Hashing the arrangement of an array

Question

I am trying to write a function which takes an array of integers, and outputs a hash value to signify their arrangement order. The hash key should be as small as possible (we're dealing with embedded and space/execution optimization is critical)

template<size_t N>
int CalculateHashOfSortOrder(int* itemsBegin)
{
    // return ???
}

In other words, an array [ 4, 2, 1, 3 ] should produce an ID which reflects their order and would match any of the following arrays:

[ 4, 2, 1, 3 ]
[ 4, 2, 0, 3 ]
[ 400, 200, 100, 300]
et al

I am at a loss for how to do this in the most efficient way possible. What is the algorithm to approach this? The methods I come up with seem extremely slow.

For example, given the above example, there are 24 possibly arrangements (4 * 3 * 2 * 1), which would fit into 5 bits. Those bits can be calculated like this:

1st value (1). There are 4 positions possible, so 2 bits are needed to describe its position. This value is at position 2 (0-based). So push binary 10.
2nd value (2). There are 3 positions possible, so 2 bits are needed. It's at position 1, so push binary 01. Hash key is now 1001b.
3rd value (3). There are 2 positions possible, so 1 bit is needed. It's at position 1 of the remaining values, so push 1.

The resulting key is 10011b, but I don't see a clear way to make that anything but obnoxiously inefficient. I think there's another way to approach this problem I just haven't thought of.

edit: A couple ideas come to mind:

Calculate the rank of each item in the array, and hash the rank array. Then by what method can you pack that rank array into a theoretically-smallest ID? This appears to be the most vexing element of my question.
Find a way to save item rank as they're inserted, optimizing #1
For sufficiently small # of items (<10), it may be possible to just generate a huge tree of if() statements via metaprogramming. Need to see if exe size would be a problem.

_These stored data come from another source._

Record digest_res (f : mog_file) (w : world) (r : mog_digest_next * mog_file) (w' : world) : Prop := {
  dr_more : digest_more f r.2;
  dr_same : same_but_sys w w';
  dr_reads : reads_ok (w_sys w) -> reads_ok (w_sys w');
  dr_eof : r.1 = MOG_DIGEST_EOF -> reads_ok (w_sys w) -> digest_ctx r.2 = Some (contents f);
  dr_err : r.1 = MOG_DIGEST_ERROR -> ~ reads_ok (w_sys w)
}.

Lemma digest_more_refl (f : mog_file) : digesting f -> digest_more f f.
Proof. done. Qed.

(** Going on with a file of which more was hashed. *)
Lemma digest_res_trans (f f1 : mog_file) (w w1 : world) (r : mog_digest_next * mog_file) (w' : world) :
  path f1 = path f -> contents f1 = contents f -> same_but_sys w w1 ->
  (reads_ok (w_sys w) -> reads_ok (w_sys w1)) -> digest_res f1 w1 r w' -> digest_res f w r w'.
Proof.
  intros Hp Hc Hs Hr [(Hm1 & Hm2 & Hm3) Hs' Hr' He Hx]. split; [by split_and!; [|congruence..]|by eapply same_trans|auto|..].
  - intros E Hok. rewrite <- Hc. auto.
  - intros E Hok. by apply (Hx E), Hr.
Qed.

Lemma digest_left_hash (bs rest' dn : list Z) (p : list Z) (w w1 : world) :
  bs <> [] -> (length (w_sys w1) <= length (w_sys w))%nat ->
  let f := MogFile (-1) 0 (Some p) None (Some dn) (dn ++ bs ++ rest') in
  (S (digest_left (hash_more bs f) w1) <= digest_left f w)%nat.
Proof.
  intros Hne Hl f. unfold digest_left, hash_more, f. cbn. rewrite !length_app. destruct bs; [done|]. cbn. lia.
Qed.

Lemma digest_loop_spec (i : nat) (f : mog_file) (m : mog_mgmt) (w : world) :
  digesting f ->
  wp (digest_loop i f) m w (fun r m' w' => m' = m /\ digest_res f w r w' /\
    (r.1 = MOG_DIGEST_CONTINUE -> (digest_left r.2 w' + i <= digest_left f w)%nat)).
Proof.
  revert f w. induction i as [|i IH]; intros f w Hf.
  { cbn. wp_step. split; [done|]. split; [split; try done; apply same_refl|cbn; lia]. }
  cbn [digest_loop]. wp_step. destruct Hf as (p & dn & rest & Hf & Hz).
  assert (digesting f) as Hd by by exists p, dn, rest.
  (* another round, from [f1] and [w1] *)
  assert (forall f1 w1, digesting f1 -> path f1 = path f -> contents f1 = contents f -> same_but_sys w w1 ->
    (reads_ok (w_sys w) -> reads_ok (w_sys w1)) -> (S (digest_left f1 w1) <= digest_left f w)%nat ->
    wp (digest_loop i f1) m w1 (fun r m' w' => m' = m /\ digest_res f w r w' /\
      (r.1 = MOG_DIGEST_CONTINUE -> (digest_left r.2 w' + S i <= digest_left f w)%nat))) as Hnext.
  { intros f1 w1 Hd1 Hp Hc Hs Hr Hl. eapply wp_mono; [by apply IH|]. intros r m' w' (-> & Hres & Hleft).
    split; [done|]. split; [by eapply digest_res_trans|]. intros E. specialize (Hleft E). lia. }
  (* the bytes of one [read] *)
  assert (forall n w1, same_but_sys w w1 -> (reads_ok (w_sys w) -> reads_ok (w_sys w1) /\ (0 < n)%nat) ->
    (length (w_sys w1) <= length (w_sys w))%nat ->
    wp (match take n rest with [] => mret (MOG_DIGEST_EOF, f) | _ :: _ => digest_loop i (hash_more (take n rest) f) end) m w1
      (fun r m' w' => m' = m /\ digest_res f w r w' /\
      (r.1 = MOG_DIGEST_CONTINUE -> (digest_left r.2 w' + S i <= digest_left f w)%nat))) as Hread.
  { intros n w1 Hs Hr Hl. destruct (take n rest) as [|b bs] eqn:E.
    - wp_step. split; [done|]. split; [|done]. split; [done|done|by intros ?; apply Hr| |done]. cbn. intros _ Hok.
      destruct (Hr Hok) as [_ Hn]. destruct rest; [|by destruct n; [lia|]]. by rewrite Hf, app_nil_r.
    - pose proof (take_drop n rest) as Hrest. rewrite E in Hrest. subst f. rewrite <- Hrest in *.
      apply Hnext; [|done|done|done|by intros ?; apply Hr|by apply digest_left_hash].
      exists p, (dn ++ b :: bs), (drop n rest). unfold hash_more. cbn [default digest_ctx set_digest_ctx contents fsize foff path tmppath].
      by rewrite <- app_assoc. }
  assert (drop (length (default [] (digest_ctx f))) (contents f) = rest) as Hdrop
    by (rewrite Hf; cbn; apply drop_app_length).
  unfold wp at 1, file_read. rewrite Hdrop.
  destruct (w_sys w) as [|[n|e] rs] eqn:Es; eexists _, _, _; (split; [reflexivity|]); cbv beta iota.
  - apply Hread; [apply same_refl| |by rewrite Es]. intros Hok. split; [by rewrite Es|unfold FSBUF_SIZE; lia].
  - apply Hread; [by split_and!; [..|cbn; rewrite Es; apply suffix_cons_r]| |cbn; lia]. intros [Hn Hok]%Forall_cons_1. split; [done|unfold FSBUF_SIZE; lia].
  - assert (same_but_sys w (set_errno (Some e) (set_sys rs w))) as Hs
      by by split_and!; [..|cbn; rewrite Es; apply suffix_cons_r].
    assert (reads_ok (Fail e :: rs) -> reads_ok rs) as Hr by by intros [_ ?]%Forall_cons_1.
    destruct e; try (wp_step; split; [done|]; split; [|done]; split; cbn; rewrite ?Es; try done;
      by intros _ [? _]%Forall_cons_1).
    apply Hnext; [done|done|done|done|done|]. unfold digest_left. rewrite Es. cbn. lia.
Qed.

(** ** The digest of a file *)

(** Two lower case digits per byte. *)
Definition hex_string (bs : list Z) : list Z :=
  concat (map (fun u => [hex_char (u / 16); hex_char (u mod 16)]) bs).

Lemma hex_byte (u : Z) : 0 <= u < 256 ->
  [char_at hex (Z.shiftr u 4); char_at hex (Z.land u 15)] = [hex_char (u / 16); hex_char (u mod 16)].
Proof.
  intros Hu. rewrite Z.shiftr_div_pow2 by lia. change 15 with (Z.ones 4). rewrite Z.land_ones by lia.
  change (2 ^ 4) with 16.
  assert (forall d, 0 <= d < 16 -> char_at hex d = hex_char d) as Hd.
  { intros d Hd. assert (In d (zrange 0 16)) as Hin by (apply zrange_spec; lia).
    apply (proj1 (forallb_forall (fun d => char_at hex d =? hex_char d) (zrange 0 16)) ltac:(vm_compute; reflexivity)) in Hin.
    lia. }
  rewrite !Hd; [done|..]; [apply Z.mod_pos_bound; lia|].
  split; [apply Z.div_pos; lia|apply Z.div_lt_upper_bound; lia].
Qed.

Lemma hex_string_eq (bs : list Z) : Forall (fun u => 0 <= u < 256) bs ->
  concat (map (fun u => [char_at hex (Z.shiftr u 4); char_at hex (Z.land u 15)]) bs) = hex_string bs.
Proof.
  unfold hex_string. induction 1 as [|u bs Hu _ IH]; [done|]. cbn [map concat]. by rewrite (hex_byte u Hu), IH.
Qed.

Lemma reads_ok_tail (rs : list reply) : reads_ok rs -> reads_ok (tail rs).
Proof. destruct rs; [done|]. by intros [_ ?]%Forall_cons_1. Qed.

Section Digest.
Variable hash : Gc_hash -> list Z -> list Z.
Variable st_dev : mog_file -> Z.
Hypothesis hash_len : forall bs, zlen (hash GC_MD5 bs) = 16 /\ zlen (hash GC_SHA1 bs) = 20.
Hypothesis hash_bytes : forall a bs, Forall (fun u => 0 <= u < 256) (hash a bs).

Definition digest_line (a : Gc_hash) (p c : list Z) : list Z :=
  p ++ str " " ++ alg_name a ++ str "=" ++ hex_string (hash a c) ++ CRLF.

Lemma wp_writev_two (a b reply : list Z) (m : mog_mgmt) (w : world) :
  m_wbuf m = WNull -> a ++ b = reply ->
  wp (mog_mgmt_writev [a; b]) m w (fun _ m' w' => replied m w reply m' w').
Proof.
  intros Hw <-. eapply wp_mono; [by apply (wp_writev_replied _ m m w w)|].
  intros [] m' w' H. cbn [concat] in H. by rewrite app_nil_r in H.
Qed.

Lemma emit_spec (p dn rest : list Z) (m : mog_mgmt) (w : world) :
  m_forward m = FFile (MogFile (-1) 0 (Some p) None (Some dn) rest) -> m_wbuf m = WNull -> m_alg m <> GC_MD4 ->
  wp (mog_mgmt_fn_digest_emit hash) m w (fun _ m' w' => replied m w (digest_line (m_alg m) p dn) m' w').
Proof.
  intros Hf Hw Ha. unfold mog_mgmt_fn_digest_emit, forward_file. do 3 wp_step. rewrite Hf. do 3 wp_step.
  cbn [default digest_ctx path id]. destruct (hash_len dn) as [H16 H20].
  destruct (m_alg m) eqn:E; [done|..]; wp_step;
    (eexists _, _, _; split; [unfold lift_res, mog_digest_hex; rewrite ?H16, ?H20; reflexivity|]);
    rewrite hex_string_eq by apply hash_bytes; (apply wp_writev_two; [done|]);
    reflexivity.
Qed.

Lemma err_spec (p dn rest : list Z) (m : mog_mgmt) (w : world) :
  m_forward m = FFile (MogFile (-1) 0 (Some p) None (Some dn) rest) -> m_wbuf m = WNull -> zlen dn <= OFF_MAX ->
  wp mog_mgmt_fn_digest_err m w (fun _ m' w' =>
    replied m w (str "ERR read " ++ p ++ str " at " ++ fmt_d (zlen dn) ++ str " failed" ++ CRLF) m' w').
Proof.
  intros Hf Hw Hz. unfold mog_mgmt_fn_digest_err, forward_file. do 3 wp_step. rewrite Hf. do 2 wp_step.
  cbn [default digest_ctx path id]. unfold snprintf_iov. pose proof (zlen_nonneg dn).
  pose proof (fmt_d_off (zlen dn) ltac:(lia)). rewrite !zlen_app. cbn [str].
  destruct (Z.ltb_spec (zlen (str " at ") + (zlen (fmt_d (zlen dn)) + (zlen (str " failed") + zlen CRLF))) 33) as [|Hge].
  - wp_step. eapply wp_mono; [by apply (wp_writev_replied _ m m w w)|]. intros [] m' w' Hr.
    cbn [concat] in Hr. by rewrite app_nil_r in Hr.
  - change (zlen (str " at ")) with 4 in Hge. change (zlen (str " failed")) with 7 in Hge.
    change (zlen CRLF) with 2 in Hge. lia.
Qed.

Lemma digest_all_spec (fuel : nat) (f : mog_file) (m : mog_mgmt) (w : world) :
  digesting f -> (digest_left f w < fuel)%nat ->
  wp (digest_all fuel f) m w (fun r m' w' => m' = m /\ digest_res f w r w' /\ r.1 <> MOG_DIGEST_CONTINUE).
Proof.
  revert f w. induction fuel as [|fuel IH]; intros f w Hd Hl; [lia|]. cbn [digest_all]. wp_step.
  eapply wp_mono; [by apply (digest_loop_spec 1023)|]. intros r m' w' (-> & Hr & Hleft).
  destruct r as [[] f1]; cbn [fst snd] in *; [|by wp_step..].
  destruct Hr as [(Hd1 & Hp1 & Hc1) Hs Hrd _ _]. eapply wp_mono; [apply IH; [done|]|].
  - specialize (Hleft eq_refl). cbn [snd] in Hleft. lia.
  - intros r m' w'' (-> & Hr & Hn). split; [done|]. split; [|done]. by eapply digest_res_trans.
Qed.

(** The client of the device that may go next was put on the active queue. *)
Lemma wp_fsck_next (f : mog_file) (m : mog_mgmt) (w : world) (Q : unit -> mog_mgmt -> world -> Prop) :
  m_forward m = FFile f -> m_prio m = MOG_PRIO_FSCK ->
  (forall s w', s_accepting s = s_accepting (m_svc m) -> same_but_sys w w' -> Q tt (set_m_svc s m) w') ->
  wp (fsck_next st_dev) m w Q.
Proof.
  intros Hf Hp HQ. unfold fsck_next, fstat_dev, forward_file. do 4 wp_step. rewrite Hf. do 2 wp_step.
  apply wp_sys_reply_tail. intros e w' Hs _ _. do 4 wp_step. wp_step; [by rewrite Hp; destruct e|].
  destruct (mog_fsck_queue_next _ _) as [n t]. do 2 wp_step.
  destruct n as [c|]; [wp_step|wp_step]; unfold upd_fsck; cbn; by apply HQ.
Qed.

(** A step of a digest: more of the file is hashed, or the reply is sent and the
    connection is ready for the next command. *)
Inductive digest_stepped (f : mog_file) (m : mog_mgmt) (w : world) (m' : mog_mgmt) (w' : world) : Prop :=
  | dg_more f' : digest_more f f' -> m' = set_m_forward (FFile f') m -> same_but_sys w w' ->
      (reads_ok (w_sys w) -> reads_ok (w_sys w')) -> m_prio m = MOG_PRIO_NONE ->
      (digest_left f' w' < digest_left f w)%nat -> digest_stepped f m w m' w'
  | dg_reply s wb reply acc : s_accepting s = s_accepting (m_svc m) ->
      m' = set_m_svc s (set_m_wbuf wb (set_m_prio MOG_PRIO_NONE (set_m_forward FNull m))) ->
      wbuf_ok wb -> w_fs w' = w_fs w -> w_sock w' = w_sock w -> sent (w_chan w') = sent (w_chan w) ++ acc ->
      (wb <> WError -> acc ++ pending wb = reply) ->
      (reads_ok (w_sys w) -> reply = digest_line (m_alg m) (default [] (path f)) (contents f)) ->
      digest_stepped f m w m' w'.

"obnoxiously inefficient" -- In space? Or clumsiness of calculation? 5 bits is _nearly_ the theoretical minimum. For 4 items, it is the min (5 bits); for 5 items, you would get 8 bits, but the theoretical min is 7. — Rick James, Oct 11 '20 at 19:47
@RickJames mostly I can't think of a straight-forward implementation. My human-style description doesn't seem to translate to code very time-efficiently. — tenfour, Oct 11 '20 at 21:24
Maybe "hash" is the wrong term; @Dave I can't tolerate any collisions. Each arrangement should produce a unique space-optimized ID. — tenfour, Oct 12 '20 at 07:15
The term you are looking for in that case is probably canonical form. https://en.wikipedia.org/wiki/Canonical_form — Nuclearman, Oct 12 '20 at 07:21
I also found a related question where these are reffered to as a [Lehmer Code](https://stackoverflow.com/questions/1506078/fast-permutation-number-permutation-mapping-algorithms#comment19487170_1506337) — tenfour, Oct 12 '20 at 07:23

score 4 · Accepted Answer · answered Oct 11 '20 at 23:19

4

An equivalent hash goes something like this for [ 40, 20, 10, 30 ]

40 is greater than 3 of the subsequent values
20 is greater than 1 of the subsequent values
10 is greater than 0 of the subsequent values
30 has nothing after it, so ignore it.

That is a pair nested loop of time Order(N^2). (Actually about 4*4/2, where there are 4 items.) Just a few lines of code.

Pack 3,1,0, either the way you did it or with anatolyg's slightly tighter:

3 * 3! +
1 * 2! +
0 * 1!

which equal 20. It needs to be stored in the number of bits needed for 4!, namely 5 bits.

I'm pretty sure this is optimal for space. I have not thought of a faster way to compute it other than O(N^2).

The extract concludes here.